We simply haven't taught them how to do it yet, purely because we don't have a sufficient volume of the right training materials.
???
Just to drive that thought further.
What are you suggesting, should we rename it. To me the fundamental question is this.
Do we still have tasks that humans can do better than AIs?.
I like the question. I think another good test is "make money". There are humans that can generate money from their laptop. I don’t think AI will be net positive.
I’ve tried to create a Polymarket trading bot with Opus 4.6. The ideas were full of logical fallacies and many many mistakes.
But also I’m not sure how they would compare against an average human with no statistics background..
I think it’s really to establish if we by AGI mean better than average human or better than best human..
The "things that currently make money" definition is interesting. Bc they are the things that automation can't currently do, because could be automated, then price would tend to 0 and and couldn't make money at it.
Let's be honest: we are giving LLMs and humans the exact same tasks, but are we putting them on an equal playing field? Specifically, do they have access to the same resources and behavioral strategies?
- LLMs don't have spatial reasoning.
- LLMs don't have a lifetime of video game experience starting from childhood.
- LLMs don't have working memory or the ability to actually "memorize" key parameters on the fly.
- LLMs don't have an internal "world model" (one that actively adapts to real-world context and the actual process of playing a game).
... I could go on, but I've outlined the core requirements for beating these tests above.
So, are we putting LLMs and humans in the same position? My answer is "no." We give them the same tasks, but their approach to solving them—let alone their available resources—is fundamentally different. Even Einstein wouldn't necessarily pass these tests on the first try. He’d first have to figure out how to use a keyboard, and then frantically start "building up new experience."

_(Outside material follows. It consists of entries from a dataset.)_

(* ===== verification/Orders.v ===== *)
(** * Orders and trade events ([src/src/matching/order.rs], [event.rs])

    The data of the matching layer with the constructors of the source, the
    relative dust tolerance, and the well-formedness of an order that both
    matching engines maintain: a positive finite quantity and a remaining
    quantity between zero and it. *)

From S2P Require Import Prelude Float64.

#[local] Open Scope Z_scope.

Module Orders.

(** [OrderId = u64]. *)
Definition OrderId : Type := Z.

(** [QTY_REL_TOL = 1e-9]. *)
Definition QTY_REL_TOL : f64 := f_lit 1 1000000000.

(** [qty_is_zero]. *)
Definition qty_is_zero (remaining original : f64) : bool := f_le remaining (f_mul original QTY_REL_TOL).

Inductive Side : Type := Buy | Sell.
Inductive OrderType : Type := Limit | Market | Ioc | Fok.

#[export] Instance side_eq_dec : EqDecision Side.
Proof. solve_decision. Defined.
#[export] Instance order_type_eq_dec : EqDecision OrderType.
Proof. solve_decision. Defined.

Record Order : Type := mkOrder {
  id : OrderId;
  symbol : string;
  side : Side;
  kind : OrderType;
  price : option f64;
  qty : f64;
  remaining : f64;
  ots : Z
}.

(** [Order::limit], [market], [ioc] and [fok]. *)
Definition limit (id : OrderId) (symbol : string) (side : Side) (price qty : f64) (ts : Z) : Order :=
  mkOrder id symbol side Limit (Some price) qty qty ts.
Definition market (id : OrderId) (symbol : string) (side : Side) (qty : f64) (ts : Z) : Order :=
  mkOrder id symbol side Market None qty qty ts.
Definition ioc (id : OrderId) (symbol : string) (side : Side) (price qty : f64) (ts : Z) : Order :=
  mkOrder id symbol side Ioc (Some price) qty qty ts.
Definition fok (id : OrderId) (symbol : string) (side : Side) (price qty : f64) (ts : Z) : Order :=
  mkOrder id symbol side Fok (Some price) qty qty ts.

(** [Order::is_filled]. *)
Definition is_filled (o : Order) : bool := qty_is_zero (remaining o) (qty o).

(** [o.remaining = r]. *)
Definition set_remaining (o : Order) (r : f64) : Order :=
  mkOrder (id o) (symbol o) (side o) (kind o) (price o) (qty o) r (ots o).

(** ** Events *)

Record Fill : Type := mkFill {
  order_id : OrderId;
  f_symbol : string;
  f_side : Side;
  f_price : f64;
  f_qty : f64;
  f_ts : Z
}.

Inductive CancelReason : Type := IocRemainder | FokNoFill | MarketNoLiquidity | InvalidOrder.

Inductive TradeEvent : Type :=
| FillEvent (f : Fill)
| Cancel (order_id : OrderId) (reason : CancelReason).

(** [TradeEvent::order_id] and [is_fill]. *)
Definition event_order_id (e : TradeEvent) : OrderId :=
  match e with FillEvent f => order_id f | Cancel i _ => i end.
Definition is_fill (e : TradeEvent) : bool := match e with FillEvent _ => true | Cancel _ _ => false end.

(** ** Well-formed orders *)

Record order_wf (o : Order) : Prop := {
  ow_qty : f_pos (qty o);
  ow_rem : f_nonneg (remaining o);
  ow_le : fval (remaining o) <= fval (qty o)
}.

Lemma tol_pos : f_pos QTY_REL_TOL.
Proof. split_and!; [by vm_compute..|]. vm_compute. done. Qed.

(** The dust threshold of a positive quantity is not negative. *)
Lemma tolerance_nonneg q : f_pos q -> f_le f_zero (f_mul q QTY_REL_TOL) = true.
Proof. intros H. apply f_signed_nonneg, f_mul_signed; [done|apply tol_pos]. Qed.

(** An exactly exhausted order is filled. *)
Lemma filled_zero o : f_pos (qty o) -> remaining o = f_zero -> is_filled o = true.
Proof. intros Hq Hr. unfold is_filled, qty_is_zero. rewrite Hr. by apply tolerance_nonneg. Qed.

(** An order that is not filled has something left. *)
Lemma unfilled_pos o : order_wf o -> is_filled o = false -> f_pos (remaining o).
Proof.
  intros [Hq Hr Hle] Hf. destruct Hr as (Hv & Hfin & H0). split_and!; [done..|].
  destruct (decide (fval (remaining o) = 0)) as [E|]; [|lia]. exfalso.
  assert (Hz : f_le (remaining o) f_zero = true).
  { apply fval_le; [done|by vm_compute|done|done|]. simpl. lia. }
  unfold is_filled, qty_is_zero in Hf.
  by rewrite (f_le_trans _ _ _ Hz (tolerance_nonneg _ Hq)) in Hf.
Qed.

(** ** One fill *)

(** Both sides of a fill of [min(taker, maker)]: each stays well formed, and
    the side that provided the minimum is exhausted. *)
Lemma fill_step t m q :
  q = f_min (remaining t) (remaining m) ->
  order_wf t -> order_wf m -> is_filled t = false -> is_filled m = false ->
  order_wf (set_remaining t (f_sub (remaining t) q)) /\ order_wf (set_remaining m (f_sub (remaining m) q)) /\
  f_pos q /\
  (is_filled (set_remaining t (f_sub (remaining t) q)) = true \/
   is_filled (set_remaining m (f_sub (remaining m) q)) = true).
Proof.
  intros Eq Ht Hm Hft Hfm.
  pose proof (unfilled_pos t Ht Hft) as Pt. pose proof (unfilled_pos m Hm Hfm) as Pm.
  destruct Ht as [Qt Rt Lt], Hm as [Qm Rm Lm], Pt as (Vt & Ft & Zt), Pm as (Vm & Fm & Zm).
  assert (Hq : (q = remaining t /\ fval q <= fval (remaining m)) \/ (q = remaining m /\ fval q <= fval (remaining t))).
  { rewrite Eq. destruct (f_min_cases (remaining t) (remaining m)) as [[-> H]|[-> H]]; [auto with f64..| |].
    - left. split; [done|]. by apply fval_le.
    - right. split; [done|]. apply fval_le; auto with f64. }
  assert (Pq : f_pos q) by (destruct Hq as [[-> _]|[-> _]]; done).
  assert (Lq : fval q <= fval (remaining t) /\ fval q <= fval (remaining m))
    by (destruct Hq as [[E ?]|[E ?]]; rewrite <- ?E; rewrite ?E in *; lia).
  destruct Lq as [Lqt Lqm].
  destruct (f_sub_nonneg (remaining t) q Rt (f_pos_nonneg _ Pq) Lqt) as [Nt Dt].
  destruct (f_sub_nonneg (remaining m) q Rm (f_pos_nonneg _ Pq) Lqm) as [Nm Dm].
  split_and!; [split; [done..|simpl; lia]|split; [done..|simpl; lia]|done|].
  destruct Hq as [[E _]|[E _]].
  - left. apply filled_zero; [done|]. simpl. rewrite E. by apply f_sub_diag.
  - right. apply filled_zero; [done|]. simpl. rewrite E. by apply f_sub_diag.
Qed.

End Orders.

P.S. To quickly address the idea that LLMs and calculators are just "useful tools" that will never become AGI—I have some bad news there too. We differ from calculators architecturally; we run on entirely different "processors." But with LLMs, we are architecturally built the same way: it is a Neural Network that processes and makes decisions. This means our only real advantage over them is our baseline configuration and the list of "tools" connected to our neural network (senses, motor functions, etc.). To me, this means LLMs don't have any fundamental "architectural" roadblocks. We just have a head start, but their speed of evolution is significantly faster.